Frasier: [enters from room] Oh, Niles, good morning.
  Niles: Hey.
Frasier: Daphne, has Bebe Glazer called back yet?
 Daphne: 'fraid not.
  Niles: You're still consorting with that barracuda?
Frasier: Well, a barracuda is what you want in an agent, Niles. It's 
         just that the station's been sold, I was hoping she might 
         have some scuttlebutt on the new owner. 

[The doorbell sounds.]

Frasier: I must admit she's rather hard to get a hold of these days.
  Niles: Oh, really? I thought one just drew a pentagram on the floor 
         and chanted "I summon thee" three times.
Frasier: [opens door:] Hello Roz.
    Roz: [steps in] Hey.

[They all shout their greetings.]

Frasier: What have you got on the new owner?
    Roz: Oh, plenty.
Frasier: Yeah?
    Roz: His name is Wilfred S. Boone, but he likes to be called Big 
         Willy.
 Daphne: Well there's a little snapshot of his psyche right there.
    Roz: He's an eighty five year old Texan. Practically no formal 
         education but he went from errand boy at a radio station to 
         owning his own media empire worth six hundred million.
  Niles: [distracted by coupon:] This is great, I don't even know 
         what "Renuzit" is, but it's twenty cents off and I want it.
    Roz: You're clipping coupons?
  Niles: [proudly] I'm economizing.
    Roz: Oh well it's about time, you spend money like a drunken 
         sailor.
  Niles: She said authoritatively.
Frasier: Excuse me, could we get back to the subject at hand, please?

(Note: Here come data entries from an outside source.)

#[export] Instance address_eq_dec : EqDecision address.
Proof. solve_decision. Defined.

(** [memory] is the text of a number of MiB, [cpu] a float. *)
Record container : Type := mkContainer {
  uuid : string;
  ctype : ContainerType;
  name : option string;
  container_id : option string;
  status : option ContainerStatus;
  task_state : option TaskState;
  host : option string;
  cpu : option Qc;
  cpu_policy : option string;
  cpuset : option Cpuset;
  memory : option string;
  disk : option Z;
  runtime : option string;
  auto_remove : option bool;
  security_groups : list string;
  auto_heal : option bool;
  project_id : option string;
  user_id : option string;
  image : option string;
  image_driver : option string;
  interactive : option bool;
  addresses : dict string (list address)
}.

#[export] Instance container_eq_dec : EqDecision container.
Proof. solve_decision. Defined.

#[export] Instance container_inhabited : Inhabited container := populate {|
  uuid := ""; ctype := TYPE_CONTAINER; name := None; container_id := None;
  status := None; task_state := None; host := None; cpu := None; cpu_policy := None;
  cpuset := None; memory := None; disk := None; runtime := None; auto_remove := None;
  security_groups := []; auto_heal := None; project_id := None; user_id := None; image := None;
  image_driver := None; interactive := None; addresses := [] |}.
(* ===== verification/ComputeNode.v ===== *)
(** * Compute nodes (src/zun/objects/compute_node.py)

    The record of a host that the resource tracker keeps up to date and the
    scheduler reads, and the table behind it (src/zun/db/sqlalchemy/api.py).
    Sizes are MiB (memory) and GiB (disk); [cpu_used] is a float, hence a
    rational.  The timestamps and the versioned-object change sets are not
    modelled: [save] writes every modelled column. *)

From S2P Require Import Prelude Exceptions PciSpec PciStats Numa.

Record ComputeNode : Type := mkNode {
  uuid : string;
  rp_uuid : option string;
  numa_topology : option NUMATopology;
  hostname : string;
  mem_total : Z;
  mem_free : Z;
  mem_available : Z;
  mem_used : Z;
  total_containers : Z;
  running_containers : Z;
  paused_containers : Z;
  stopped_containers : Z;
  cpus : Z;
  cpu_used : Qc;
  os_info : list (option string);      (** architecture, os_type, os, kernel_version *)
  labels : option (gmap string string);
  pci_device_pools : option (list pool_obj);
  disk_total : Z;
  disk_used : Z;
  disk_quota_supported : bool;
  runtimes : option (list string);
  enable_cpu_pinning : bool
}.

#[export] Instance pool_obj_eq_dec : EqDecision pool_obj.
Proof. solve_decision. Defined.
#[export] Instance ComputeNode_eq_dec : EqDecision ComputeNode.
Proof. solve_decision. Defined.

(** The attributes the resource tracker assigns. *)
Definition set_usage (free used running : Z) (cpu : Qc) (disk : Z) (n : ComputeNode)
    : ComputeNode :=
  mkNode (uuid n) (rp_uuid n) (numa_topology n) (hostname n) (mem_total n) free
    (mem_available n) used (total_containers n) running (paused_containers n)
    (stopped_containers n) (cpus n) cpu (os_info n) (labels n) (pci_device_pools n)
    (disk_total n) disk (disk_quota_supported n) (runtimes n) (enable_cpu_pinning n).
Definition set_numa (t : option NUMATopology) (n : ComputeNode) : ComputeNode :=
  mkNode (uuid n) (rp_uuid n) t (hostname n) (mem_total n) (mem_free n)
    (mem_available n) (mem_used n) (total_containers n) (running_containers n)
    (paused_containers n) (stopped_containers n) (cpus n) (cpu_used n) (os_info n) (labels n)
    (pci_device_pools n) (disk_total n) (disk_used n) (disk_quota_supported n) (runtimes n)
    (enable_cpu_pinning n).
Definition set_rp_uuid (u : option string) (n : ComputeNode) : ComputeNode :=
  mkNode (uuid n) u (numa_topology n) (hostname n) (mem_total n) (mem_free n)
    (mem_available n) (mem_used n) (total_containers n) (running_containers n)
    (paused_containers n) (stopped_containers n) (cpus n) (cpu_used n) (os_info n) (labels n)
    (pci_device_pools n) (disk_total n) (disk_used n) (disk_quota_supported n) (runtimes n)
    (enable_cpu_pinning n).
Definition set_pci_device_pools (l : option (list pool_obj)) (n : ComputeNode) : ComputeNode :=
  mkNode (uuid n) (rp_uuid n) (numa_topology n) (hostname n) (mem_total n) (mem_free n)
    (mem_available n) (mem_used n) (total_containers n) (running_containers n)
    (paused_containers n) (stopped_containers n) (cpus n) (cpu_used n) (os_info n) (labels n)
    l (disk_total n) (disk_used n) (disk_quota_supported n) (runtimes n)
    (enable_cpu_pinning n).

(** ** The table [compute_node]

    A row keeps the topology as dictionaries. *)
Record row : Type := mkRow {
  row_node : ComputeNode;                 (** with no topology *)
  row_numa : option (list node_dict)
}.

#[export] Instance node_dict_eq_dec : EqDecision node_dict.
Proof. solve_decision. Defined.

Abbreviation table := (list row).

Definition row_uuid (w : row) : string := uuid (row_node w).

(** [_from_db_object]: [NUMATopology._from_dict(None)] fails. *)
Definition _from_db_object {S} (w : row) : py S ComputeNode :=
  match row_numa w with
  | None => raise (Py AttributeError)
  | Some l =>
      match topology_from_list l with
      | Ok t => ret (set_numa (Some t) (row_node w))
      | Raise e => raise e
      end
  end.

Definition to_row (old : option (list node_dict)) (n : ComputeNode) : row :=
  mkRow (set_numa None n)
    (match numa_topology n with Some t => Some (topology_to_list t) | None => old end).

Definition get_by_name (h : string) : py table ComputeNode :=
  let! t := get in
  match filter (λ w, hostname (row_node w) = h) t with
  | [] => raise (Zun ComputeNodeNotFound)
  | [w] => _from_db_object w
  | _ => raise (Zun Conflict)
  end.

(** Listings are sorted by the default key [uuid]. *)
Definition by_uuid : relation row := λ w w', String.le (row_uuid w) (row_uuid w').
#[export] Instance by_uuid_dec : RelDecision by_uuid.
Proof. intros w w'. unfold by_uuid. apply _. Defined.

(** The filters of a listing; [None] is a missing key. *)
Record node_filters : Type := mkFilters {
  f_hostname : option string;
  f_rp_uuid : option (list string)
}.

Definition listed (f : node_filters) (w : row) : bool :=
  match f_hostname f with
  | None => true
  | Some h => bool_decide (hostname (row_node w) = h)
  end &&
  match f_rp_uuid f, rp_uuid (row_node w) with
  | None, _ => true
  | Some us, Some u => bool_decide (u ∈ us)
  | Some _, None => false
  end.

(** [ComputeNode.list] *)
Definition list_nodes (f : node_filters) : py table (list ComputeNode) :=
  let! t := get in
  map_m _from_db_object (stable_sort by_uuid (filter (λ w, listed f w = true) t)).

(** The uuid of a new node is the one [n] was given. *)
Definition create (n : ComputeNode) : py table ComputeNode :=
  let! t := get in
  raise_if (existsb (λ w, bool_decide (row_uuid w = uuid n)) t)
    (Zun ComputeNodeAlreadyExists);;;
  let n := match rp_uuid n with
           | None => set_rp_uuid (Some (uuid n)) n
           | Some u => if str_true u then n else set_rp_uuid (Some (uuid n)) n
           end in
  let w := to_row None n in
  put (t ++ [w]);;;
  _from_db_object w.

Definition save (n : ComputeNode) : py table unit :=
  let! t := get in
  match filter (λ w, row_uuid w = uuid n) t with
  | [] => raise (Zun ComputeNodeNotFound)
  | _ => put ((λ w, if decide (row_uuid w = uuid n) then to_row (row_numa w) n else w) <$> t)
  end.

(** ** Lemmas *)

(** The row of [n] is the only one with its name or its uuid. *)
Definition stored (n : ComputeNode) (t : table) : Prop :=
  is_Some (numa_topology n) ∧ ∃ t1 t2, t = t1 ++ to_row None n :: t2 ∧
    Forall (λ w, hostname (row_node w) ≠ hostname n ∧ row_uuid w ≠ uuid n) (t1 ++ t2).

Lemma to_row_old old n : is_Some (numa_topology n) → to_row old n = to_row None n.
Proof. intros [t Ht]. unfold to_row. by rewrite Ht. Qed.

Lemma from_to_row {S} old n (s : S) :
  is_Some (numa_topology n) → _from_db_object (to_row old n) s = (Ok n, s).
Proof.
  intros [t Ht]. unfold _from_db_object, to_row. rewrite Ht. cbn [row_numa row_node].
  rewrite topology_roundtrip. destruct n; simpl in *. by subst.
Qed.

Lemma filter_none {A} (Q : A → Prop) `{∀ x, Decision (Q x)} l :
  Forall (λ x, ¬ Q x) l → filter Q l = [].
Proof.
  induction 1 as [|x l Hx Hl IH]; [done|]. by rewrite filter_cons_False.
Qed.

Lemma filter_one {A} (Q : A → Prop) `{∀ x, Decision (Q x)} l1 x l2 :
  Q x → Forall (λ y, ¬ Q y) (l1 ++ l2) → filter Q (l1 ++ x :: l2) = [x].
Proof.
  intros Hx [H1 H2]%Forall_app. by rewrite filter_app, filter_cons_True, !filter_none.
Qed.

Lemma get_by_name_stored n t : stored n t → get_by_name (hostname n) t = (Ok n, t).
Proof.
  intros (Hn & t1 & t2 & -> & Ht). unfold get_by_name. steps.
  rewrite filter_one; [by apply from_to_row|done|].
  eapply Forall_impl; [exact Ht|]. by intros w [Hw _].
Qed.

Lemma save_stored n n' t :
  stored n t → uuid n' = uuid n → hostname n' = hostname n → is_Some (numa_topology n') →
  ∃ t', save n' t = (Ok tt, t') ∧ stored n' t'.
Proof.
  intros (Hn & t1 & t2 & -> & Ht) Hu Hh Hn'. unfold save. steps.
  assert (Forall (λ w, ¬ row_uuid w = uuid n') (t1 ++ t2)) as Hne.
  { eapply Forall_impl; [exact Ht|]. rewrite Hu. by intros w [_ Hw]. }
  rewrite filter_one; [|by rewrite Hu|done]. eexists. split; [reflexivity|].
  split; [done|]. exists t1, t2. split.
  - rewrite fmap_app, fmap_cons. apply Forall_app in Hne as [H1 H2].
    assert (∀ l, Forall (λ w, ¬ row_uuid w = uuid n') l →
      (λ w, if decide (row_uuid w = uuid n') then to_row (row_numa w) n' else w) <$> l = l) as Hid.
    { induction 1 as [|w l Hw _ IH]; [done|]. rewrite fmap_cons, IH. by rewrite decide_False. }
    rewrite !Hid by done. rewrite decide_True by by rewrite Hu. by rewrite to_row_old.
  - eapply Forall_impl; [exact Ht|]. rewrite Hu, Hh. by intros w Hw.
Qed.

[Frasier begins looking through papers.]

 Martin: What are you so antsy about?
Frasier: Dad, Wilfred S. Boone.
    Roz: [correcting:] Big Willy.
Frasier: Please, Roz, I just can't say that yet, alright? Wilfred S. 
         Boone owns thirty radio stations across the country. If he 
         likes you he's been known to syndicate your show nationwide. 
         So, I'm trying to find out if we have anything in common, an 
         angle or two, if you will, so what are his interests Roz?
    Roz: Well, it's all in there. He likes whittling, rodeos, the 
         novels of "Zane Grey".
 Martin: [sarcastic:] Gee, Fras'. It's like you two were separated at 
         birth.
    Roz: He also owns a 5,000 acre cattle ranch and the world's 
         largest collection of antique six shooters.
Frasier: Oh dear God, I'm sucking up to Yosemite Sam!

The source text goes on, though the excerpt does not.